A Polícia Civil de São Paulo pediu à Justiça a prisão do tenente-coronel da Polícia Militar Geraldo Leite Rosa Neto, suspeito de matar a esposa, Gisele Alves Santana, com um tiro na cabeça.
O pedido foi feito nesta terça-feira (17), com o aval do Ministério Público de São Paulo (MP-SP), mas até o momento a Justiça não se pronunciou.
Gisele, que também era policial militar, foi encontrada baleada no apartamento do casal, em São Paulo, no dia 18 de fevereiro. Inicialmente, o caso foi registrado como suicídio e depois, sob contestações da família, como morte suspeita.

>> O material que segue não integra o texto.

(* ===== verification/Socket.v ===== *)
(** * Sockets, the epoll set and the listener

    [mm::socket] (src/src/socket.hpp, src/src/socket.cpp), a move-only owner of
    a file descriptor; the registration calls of src/src/event_loop.cpp; and
    [listener] (src/src/listener.hpp, src/src/listener.cpp).  The kernel is a
    set of open descriptors and the results of its calls are arguments.  The
    main theorem is that descriptors are closed exactly once. *)
From Stdlib Require Import ZArith Lia.
From Stdlib.Strings Require Import Byte.
From stdpp Require Import base gmap sets list strings numbers option.
From S2P Require Import Prelude PeerId Wire Config.

Module socket.

(** Socket objects by name, with their [fd_]. *)
Record t := mk {
  fds : gmap nat Z;
  opened : gset Z;
  released : gset Z;
  closed : list Z;
  bad_close : bool;
}.

Definition init : t := mk ∅ ∅ ∅ [] false.

Definition set_fd (n : nat) (fd : Z) (w : t) : t :=
  mk (<[n := fd]> (fds w)) (opened w) (released w) (closed w) (bad_close w).

(** [::close(fd)]; closing a descriptor that is not open is an error. *)
Definition sys_close (fd : Z) (w : t) : t :=
  if bool_decide (fd ∈ opened w)
  then mk (fds w) (opened w ∖ {[fd]}) (released w) (closed w ++ [fd]) (bad_close w)
  else mk (fds w) (opened w) (released w) (closed w) true.

(** [::socket] or [::accept4], when the kernel picks [fd]: a negative number is
    a failure, and the kernel does not hand out a descriptor that is open. *)
Definition sys_open (fd : Z) (w : t) : Z * t :=
  if bool_decide (0 ≤ fd ∧ fd ∉ opened w)
  then (fd, mk (fds w) ({[fd]} ∪ opened w) (released w) (closed w) (bad_close w))
  else (-1, w).

Definition get (n : nat) (w : t) : Z := default (-1) (fds w !! n).

Definition valid (n : nat) (w : t) : bool := 0 <=? get n w.

Definition reset (n : nat) (w : t) : t :=
  match fds w !! n with
  | Some fd => if 0 <=? fd then set_fd n (-1) (sys_close fd w) else w
  | None => w
  end.

(** [std::exchange(o.fd_, -1)]. *)
Definition take_fd (m : nat) (w : t) : Z * t :=
  match fds w !! m with
  | Some fd => (fd, set_fd m (-1) w)
  | None => (-1, w)
  end.

Definition release (n : nat) (w : t) : Z * t :=
  let '(fd, w) := take_fd n w in
  (fd, if 0 <=? fd
       then mk (fds w) (opened w) ({[fd]} ∪ released w) (closed w) (bad_close w) else w).

(** [socket(socket&& o)] for a new object [n]. *)
Definition move_construct (n m : nat) (w : t) : t :=
  let '(fd, w) := take_fd m w in set_fd n fd w.

Definition move_assign (n m : nat) (w : t) : t :=
  if (n =? m)%nat then w
  else
    let w := reset n w in
    let '(fd, w) := take_fd m w in
    set_fd n fd w.

(** [~socket()]. *)
Definition destroy (n : nat) (w : t) : t :=
  let w := reset n w in
  mk (delete n (fds w)) (opened w) (released w) (closed w) (bad_close w).

(** [socket::tcp()], [socket::udp()] and [accept], returning into the new
    object [n]. *)
Definition factory (n : nat) (fd : Z) (w : t) : t :=
  let '(fd, w) := sys_open fd w in set_fd n fd w.

(** [explicit socket(int fd)] for a descriptor the caller holds itself: one that
    was released to it, or a negative number.  (What the caller gets from the
    kernel and wraps at once, as event_loop.cpp does, is [factory].) *)
Definition adopt (n : nat) (fd : Z) (w : t) : t :=
  set_fd n fd (mk (fds w) (opened w) (released w ∖ {[fd]}) (closed w) (bad_close w)).

(** What a program does with sockets; an operation on an object that does not
    exist, or the construction of one that does, cannot be written, and a
    descriptor that something else owns is not adopted. *)
Inductive op :=
  | Default (n : nat)
  | Factory (n : nat) (fd : Z)
  | Adopt (n : nat) (fd : Z)
  | MoveConstruct (n m : nat)
  | MoveAssign (n m : nat)
  | Release (n : nat)
  | Reset (n : nat)
  | Destroy (n : nat).

Definition lives (n : nat) (w : t) : bool := bool_decide (is_Some (fds w !! n)).

Definition step (o : op) (w : t) : t :=
  match o with
  | Default n => if lives n w then w else set_fd n (-1) w
  | Factory n fd => if lives n w then w else factory n fd w
  | Adopt n fd =>
      if lives n w || negb (bool_decide (fd < 0 ∨ fd ∈ released w)) then w else adopt n fd w
  | MoveConstruct n m => if lives n w || negb (lives m w) then w else move_construct n m w
  | MoveAssign n m => if lives n w && lives m w then move_assign n m w else w
  | Release n => if lives n w then (release n w).2 else w
  | Reset n => if lives n w then reset n w else w
  | Destroy n => if lives n w then destroy n w else w
  end.

Definition run (ops : list op) (w : t) : t := fold_left (λ w o, step o w) ops w.

(** ** Ownership *)

(** Open descriptors have exactly one owner: one object, or the code they were
    released to. *)
Record owned (w : t) : Prop := {
  own_unique : ∀ n m fd, fds w !! n = Some fd → fds w !! m = Some fd → 0 ≤ fd → n = m;
  own_open : ∀ n fd, fds w !! n = Some fd → 0 ≤ fd → fd ∈ opened w ∧ fd ∉ released w;
  own_all : ∀ fd, fd ∈ opened w → fd ∈ released w ∨ ∃ n, fds w !! n = Some fd;
  own_pos : ∀ fd, fd ∈ opened w → 0 ≤ fd;
  own_rel : released w ⊆ opened w;
  own_close : bad_close w = false;
}.

(** The state in which [n] has just been given a descriptor that nothing else
    holds. *)
Lemma set_fd_owned n fd w :
  owned w → (∀ fd', fds w !! n = Some fd' → fd' < 0) →
  fd < 0 → owned (set_fd n fd w).
Proof.
  intros [H1 H2 H3 H4 H5 H6] Hn Hfd. split; simpl; try done.
  - intros a b fd' Ha Hb Hp. apply lookup_insert_Some in Ha as [[<- <-]|[Hna Ha]]; [lia|].
    apply lookup_insert_Some in Hb as [[<- <-]|[Hnb Hb]]; [lia|eauto].
  - intros a fd' Ha Hp. apply lookup_insert_Some in Ha as [[<- <-]|[_ Ha]]; [lia|eauto].
  - intros fd' Hfd'. destruct (H3 fd' Hfd') as [?|[m Hm]]; [by left|right]. exists m.
    rewrite lookup_insert_ne; [done|]. intros ->. specialize (Hn _ Hm). specialize (H4 _ Hfd'). lia.
Qed.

O corpo da PM passou por exumação e exames no Instituto Médico-Legal (IML). Os laudos apontaram lesões no rosto e no pescoço de Gisele. Ainda de acordo com peritos, existem evidências de que a vítima tenha desmaiado antes de ser baleada.
Além disso, outros pontos chamaram atenção na investigação. Uma vizinha, por exemplo, relatou em depoimento ter acordado por volta das 7h28 com um estampido forte vindo do apartamento do casal. Isso teria acontecido cerca de 30 minutos antes de Geraldo ter ligado para o serviço de emergência. Ele foi encontrado por socorristas no corredor do edifício, enquanto a vítima estava na sala.
Outro ponto que chamou atenção na investigação foi o posicionamento da arma. Segundo um dos socorristas, ela parecia estar "bem encaixada" na mão da vítima, do que não é comum em casos de suicídio. Por isso, o profissional decidiu fotografá-la. As informações são do G1.